→ Instructions for the task: Within the records below is a range that opens at the line with "Definition get_time_diff_ms (from" and closes at the line with "Global Instance zone_watermark_eq_dec". Return that range word for word, both ends included, and only that range.

--*--

(** * lmkd: the userspace low-memory killer daemon

    A shallow embedding of the parts of [lmkd.cpp] that carry the daemon's
    policy: the process registry (pid hash and per-score lists), the kill
    counters, the control-socket commands PROCPRIO / PROCS_PRIO /
    PROCREMOVE / PROCPURGE / GETKILLCNT / TARGET, victim selection and the
    kill-and-wait protocol, and the PSI decision engine [__mp_event_psi]
    together with the polling bookkeeping of [call_handler].

    Conventions.
    - C integers are [Z].  Signed arithmetic is modelled where C defines
      it; [/] on signed operands is [Z.quot] (truncation toward zero) and
      [>>] is [Z.shiftr].  The two unsigned kill counters wrap.
    - Every [struct proc] lives in a store indexed by the address that
      [calloc] returned for it; the pid hash chains and the per-score
      lists hold addresses, as the intrusive links of the source do.
    - The operating system is observed through an oracle record [os],
      fixed for the duration of one handler invocation.
    - System calls with an outside effect are recorded, newest first, in
      the [trace] component of the daemon state. *)

From stdpp Require Import gmap strings list fin_maps pretty.

Open Scope Z_scope.

(** ** Constants of the headers [lmkd.h], [statslog.h], [cutils/properties.h] *)

(** The headers are not part of the sources at hand; the constants the code
    takes from them are the fields of this class. *)
Class HeaderConstants := {
  MAX_TARGETS : Z;            (* size of lowmem_adj / lowmem_minfree *)
  PROPERTY_VALUE_MAX : Z;     (* size of the minfree property buffer *)
  PROC_TYPE_FIRST : Z;
  PROC_TYPE_APP : Z;
  PROC_TYPE_COUNT : Z;
  VENDOR_KILL_REASON_END : Z;
}.

(** ** Constants defined in lmkd.cpp *)

Definition PERCEPTIBLE_APP_ADJ : Z := 200.
Definition PREVIOUS_APP_ADJ : Z := 700.
Definition EIGHT_MEGA : Z := Z.shiftl 1 23.
Definition TARGET_UPDATE_MIN_INTERVAL_MS : Z := 1000.
Definition THRASHING_RESET_INTERVAL_MS : Z := 1000.
Definition MS_PER_SEC : Z := 1000.
Definition NS_PER_MS : Z := 1000000.
Definition SYSTEM_ADJ : Z := -900.
Definition PSI_WINDOW_SIZE_MS : Z := 1000.
Definition PSI_POLL_PERIOD_SHORT_MS : Z := 10.
Definition PSI_POLL_PERIOD_LONG_MS : Z := 100.
Definition OOM_SCORE_ADJ_MIN : Z := -1000.
Definition OOM_SCORE_ADJ_MAX : Z := 1000.
Definition PIDHASH_SZ : Z := 1024.
Definition MAX_DISTINCT_OOM_ADJ : Z := 32.
Definition KILLCNT_INVALID_IDX : Z := 255.

Definition pid_hashfn (x : Z) : Z :=
  Z.land (Z.lxor (Z.shiftr x 8) x) (PIDHASH_SZ - 1).

Definition ADJTOSLOT (adj : Z) : Z := adj + - OOM_SCORE_ADJ_MIN.
Definition ADJTOSLOT_COUNT : Z := ADJTOSLOT OOM_SCORE_ADJ_MAX + 1.

(** ** Time *)

Record timespec := { tv_sec : Z; tv_nsec : Z }.

Definition get_time_diff_ms (from to : timespec) : Z :=
  (tv_sec to - tv_sec from) * MS_PER_SEC +
  Z.quot (tv_nsec to - tv_nsec from) NS_PER_MS.

Definition timespec_zero : timespec := {| tv_sec := 0; tv_nsec := 0 |}.

Definition timespec_is_set (t : timespec) : bool :=
  negb (tv_sec t =? 0) || negb (tv_nsec t =? 0).

(** ** Enumerations *)

Inductive vmpressure_level :=
  | VMPRESS_LEVEL_LOW | VMPRESS_LEVEL_MEDIUM | VMPRESS_LEVEL_CRITICAL.

Definition level_rank (l : vmpressure_level) : Z :=
  match l with
  | VMPRESS_LEVEL_LOW => 0
  | VMPRESS_LEVEL_MEDIUM => 1
  | VMPRESS_LEVEL_CRITICAL => 2
  end.

Inductive zone_watermark := WMARK_MIN | WMARK_LOW | WMARK_HIGH | WMARK_NONE.

Definition wmark_rank (w : zone_watermark) : Z :=
  match w with WMARK_MIN => 0 | WMARK_LOW => 1 | WMARK_HIGH => 2 | WMARK_NONE => 3 end.

Inductive polling_update :=
  | POLLING_DO_NOT_CHANGE | POLLING_START | POLLING_PAUSE | POLLING_RESUME.

Inductive reclaim_state := NO_RECLAIM | KSWAPD_RECLAIM | DIRECT_RECLAIM.

Inductive event_source := PSI | VENDOR.

(** [enum kill_reasons] of statslog.h; the vendor reasons are
    [VENDOR_KILL_REASON_BASE + code]. *)
Inductive kill_reasons :=
  | NONE
  | PRESSURE_AFTER_KILL
  | NOT_RESPONDING
  | LOW_SWAP_AND_THRASHING
  | LOW_MEM_AND_SWAP
  | LOW_MEM_AND_THRASHING
  | DIRECT_RECL_AND_THRASHING
  | LOW_MEM_AND_SWAP_UTIL
  | LOW_FILECACHE_AFTER_THRASHING
  | LOW_MEM
  | DIRECT_RECL_STUCK
  | VENDOR_KILL (code : Z).

Global Instance kill_reasons_eq_dec : EqDecision kill_reasons.
Proof. solve_decision. Defined.

Global Instance vmpressure_level_eq_dec : EqDecision vmpressure_level.
Proof. solve_decision. Defined.

Global Instance zone_watermark_eq_dec : EqDecision zone_watermark.
Proof. solve_decision. Defined.

Global Instance reclaim_state_eq_dec : EqDecision reclaim_state.
Proof. solve_decision. Defined.

Global Instance event_source_eq_dec : EqDecision event_source.
Proof. solve_decision. Defined.

(** ** Outside effects *)

Inductive event :=
  | EvClose (fd : Z)                          (* close(fd) *)
  | EvEpollAdd (fd : Z)                       (* epoll_ctl(EPOLL_CTL_ADD) *)
  | EvEpollDel (fd : Z)                       (* epoll_ctl(EPOLL_CTL_DEL) *)
  | EvReaperKill (pidfd pid uid : Z)          (* reaper.kill *)
  | EvWriteOomScoreAdj (pid val : Z)          (* /proc/<pid>/oom_score_adj *)
  | EvWriteSoftLimit (path : string) (bytes : Z)
  | EvStoreTaskname (pid : Z)                 (* stats_store_taskname *)
  | EvNotifyKill (pid uid rss_kb : Z)         (* LMK_PROCKILL to subscribers *)
  | EvPropertySet (name value : string)       (* property_set *)
  | EvWriteKernelParam (path value : string). (* lowmemorykiller parameters *)

(** ** The process registry *)

Definition addr := nat.

Record proc := {
  pid : Z;
  pidfd : Z;
  uid : Z;
  oomadj : Z;
  reg_pid : Z;
  valid : bool;
}.

Record registry := {
  procs : gmap addr proc;               (* the allocated struct proc objects *)
  pidhash : gmap Z (list addr);         (* hash value -> chain, first element first *)
  procadjslot_list : gmap Z (list addr) (* slot -> list in head->next order *)
}.

Definition registry_init : registry :=
  {| procs := ∅; pidhash := ∅; procadjslot_list := ∅ |}.

(** A chain or a score list that was never written is empty. *)
Definition cells (m : gmap Z (list addr)) (k : Z) : list addr :=
  default [] (m !! k).

Definition unlink (a : addr) (l : list addr) : list addr :=
  filter (λ x, x ≠ a) l.

(** The walk of a hash chain that [pid_lookup] and [pid_remove] share. *)
Fixpoint chain_find (ps : gmap addr proc) (p : Z) (l : list addr)
  : option (addr * proc) :=
  match l with
  | [] => None
  | a :: l' =>
      match ps !! a with
      | Some r => if decide (pid r = p) then Some (a, r) else chain_find ps p l'
      | None => chain_find ps p l'
      end
  end.

Definition pid_lookup (r : registry) (p : Z) : option (addr * proc) :=
  chain_find (procs r) p (cells (pidhash r) (pid_hashfn p)).

(** [adjslot_insert] links the new element right after the list head. *)
Definition proc_slot (a : addr) (adj : Z) (r : registry) : registry :=
  let slot := ADJTOSLOT adj in
  {| procs := procs r;
     pidhash := pidhash r;
     procadjslot_list :=
       <[slot := a :: cells (procadjslot_list r) slot]> (procadjslot_list r) |}.

(** [adjslot_remove] unlinks the element from the list it is linked in,
    whichever that is: the element's own neighbour links are all it reads. *)
Definition proc_unslot (a : addr) (r : registry) : registry :=
  {| procs := procs r;
     pidhash := pidhash r;
     procadjslot_list := unlink a <$> procadjslot_list r |}.

Definition proc_insert (a : addr) (p : proc) (r : registry) : registry :=
  let hval := pid_hashfn (pid p) in
  proc_slot a (oomadj p)
    {| procs := <[a := p]> (procs r);
       pidhash := <[hval := a :: cells (pidhash r) hval]> (pidhash r);
       procadjslot_list := procadjslot_list r |}.

Definition adjslot_tail (l : list addr) : option addr := last l.

Definition proc_adj_tail (r : registry) (adj : Z) : option addr :=
  adjslot_tail (cells (procadjslot_list r) (ADJTOSLOT adj)).

(** ** Snapshots of the proc files *)

(** The fields of [union vmstat]. *)
Record vmstat := {
  vs_nr_free_pages : Z;
  vs_nr_inactive_file : Z;
  vs_nr_active_file : Z;
  vs_workingset_refault : Z;
  vs_workingset_refault_file : Z;
  vs_pgscan_kswapd : Z;
  vs_pgscan_direct : Z;
  vs_pgscan_direct_throttle : Z;
  vs_pgrefill : Z;
}.

(** The fields of [union meminfo] that the modelled functions read. *)
Record meminfo := {
  mi_nr_free_pages : Z;
  mi_shmem : Z;
  mi_total_swap : Z;
  mi_free_swap : Z;
  mi_active_anon : Z;
  mi_inactive_anon : Z;
  mi_cma_free : Z;
  mi_easy_available : Z;
}.

Record zoneinfo_zone := {
  zz_min : Z;
  zz_low : Z;
  zz_high : Z;
  zz_present : Z;
  zz_max_protection : Z;
}.

(** [struct zoneinfo]: the populated prefix of [nodes], each node being the
    populated prefix of its [zones]. *)
Definition zoneinfo := list (list zoneinfo_zone).

Record zone_watermarks := {
  high_wmark : Z;
  low_wmark : Z;
  min_wmark : Z;
}.

(** What [read_proc_status] and the three [parse_status_tag] calls yield. *)
Record proc_status := {
  st_tgid : option Z;
  st_vmrss : option Z;
  st_vmswap : option Z;
}.

(** ** The operating system, as one handler invocation observes it *)

Record os := {
  (* clock_gettime(CLOCK_MONOTONIC_COARSE) at the start of a handler *)
  os_clock : option timespec;
  (* clock_gettime in call_handler, after the handler returned *)
  os_clock_after : timespec;
  (* access("/proc/<pid>/", F_OK) == 0 *)
  os_proc_exists : Z → bool;
  (* /proc/<pid>/status: None when it cannot be read *)
  os_proc_status : Z → option proc_status;
  (* /proc/<pid>/statm: None when it cannot be opened or read, Some None
     when sscanf assigns no rss field *)
  os_proc_statm : Z → option (option Z);
  (* proc_get_name *)
  os_proc_name : Z → option string;
  (* open of /proc/<pid>/oom_score_adj for writing succeeds *)
  os_oom_score_adj_open : Z → bool;
  (* CgroupGetAttributePathForTask("MemSoftLimit", pid) *)
  os_soft_limit_path : Z → option string;
  (* pidfd_open(pid, 0) *)
  os_pidfd_open : Z → Z;
  (* calloc returns a non-null pointer *)
  os_calloc_ok : bool;
  (* epoll_ctl(EPOLL_CTL_ADD, fd) == 0 *)
  os_epoll_add_ok : Z → bool;
  (* reaper.kill({pidfd, pid, uid}, false) *)
  os_reaper_kill : Z → Z → Z → Z;
  (* lmkd_free_memory_before_kill_hook, by pid of the candidate *)
  os_free_memory_before_kill_hook : Z → Z;
  (* vmstat_parse and meminfo_parse: None for a negative return *)
  os_vmstat : option vmstat;
  os_meminfo : option meminfo;
  (* zoneinfo_parse in the n-th pass over update_watermarks (0, then 1) *)
  os_zoneinfo : nat → option zoneinfo;
  (* psi_parse_mem in the n-th pass over update_watermarks: None for a nonzero
     return, Some b for success, b being the outcome of the comparison
     mem_stats[PSI_FULL].avg10 > (float)stall_limit_critical *)
  os_psi_mem : nat → option bool;
}.

(** ** The daemon state *)

(** The configuration globals, set by [update_props] and [init]. *)
Record tunables := {
  use_inkernel_interface : bool;
  has_inkernel_module : bool;
  pidfd_supported : bool;
  per_app_memcg : bool;
  kill_heaviest_task : bool;
  kill_timeout_ms : Z;
  pressure_after_kill_min_score : Z;
  swap_free_low_percentage : Z;
  thrashing_limit_pct : Z;
  thrashing_limit_decay_pct : Z;
  thrashing_critical_pct : Z;
  swap_util_max : Z;
  filecache_min_kb : Z;
  direct_reclaim_threshold_ms : Z;
  swap_compression_ratio : Z;
  lowmem_min_oom_score : Z;
  memevent_listener : bool;                   (* the listener is non-null *)
  mem_event_update_zoneinfo_supported : bool;
  page_k : Z;
}.

Record kill_wait := {
  last_kill_pid_or_fd : Z;
  last_kill_tm : timespec;
}.

Record kill_counters := {
  killcnt_idx : list Z;      (* uint8_t [ADJTOSLOT_COUNT] *)
  killcnt : list Z;          (* uint16_t [MAX_DISTINCT_OOM_ADJ] *)
  killcnt_free_idx : Z;
  killcnt_total : Z;         (* uint32_t *)
}.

--*--

→ Task solution:
Definition get_time_diff_ms (from to : timespec) : Z :=
  (tv_sec to - tv_sec from) * MS_PER_SEC +
  Z.quot (tv_nsec to - tv_nsec from) NS_PER_MS.

Definition timespec_zero : timespec := {| tv_sec := 0; tv_nsec := 0 |}.

Definition timespec_is_set (t : timespec) : bool :=
  negb (tv_sec t =? 0) || negb (tv_nsec t =? 0).

(** ** Enumerations *)

Inductive vmpressure_level :=
  | VMPRESS_LEVEL_LOW | VMPRESS_LEVEL_MEDIUM | VMPRESS_LEVEL_CRITICAL.

Definition level_rank (l : vmpressure_level) : Z :=
  match l with
  | VMPRESS_LEVEL_LOW => 0
  | VMPRESS_LEVEL_MEDIUM => 1
  | VMPRESS_LEVEL_CRITICAL => 2
  end.

Inductive zone_watermark := WMARK_MIN | WMARK_LOW | WMARK_HIGH | WMARK_NONE.

Definition wmark_rank (w : zone_watermark) : Z :=
  match w with WMARK_MIN => 0 | WMARK_LOW => 1 | WMARK_HIGH => 2 | WMARK_NONE => 3 end.

Inductive polling_update :=
  | POLLING_DO_NOT_CHANGE | POLLING_START | POLLING_PAUSE | POLLING_RESUME.

Inductive reclaim_state := NO_RECLAIM | KSWAPD_RECLAIM | DIRECT_RECLAIM.

Inductive event_source := PSI | VENDOR.

(** [enum kill_reasons] of statslog.h; the vendor reasons are
    [VENDOR_KILL_REASON_BASE + code]. *)
Inductive kill_reasons :=
  | NONE
  | PRESSURE_AFTER_KILL
  | NOT_RESPONDING
  | LOW_SWAP_AND_THRASHING
  | LOW_MEM_AND_SWAP
  | LOW_MEM_AND_THRASHING
  | DIRECT_RECL_AND_THRASHING
  | LOW_MEM_AND_SWAP_UTIL
  | LOW_FILECACHE_AFTER_THRASHING
  | LOW_MEM
  | DIRECT_RECL_STUCK
  | VENDOR_KILL (code : Z).

Global Instance kill_reasons_eq_dec : EqDecision kill_reasons.
Proof. solve_decision. Defined.

Global Instance vmpressure_level_eq_dec : EqDecision vmpressure_level.
Proof. solve_decision. Defined.

Global Instance zone_watermark_eq_dec : EqDecision zone_watermark.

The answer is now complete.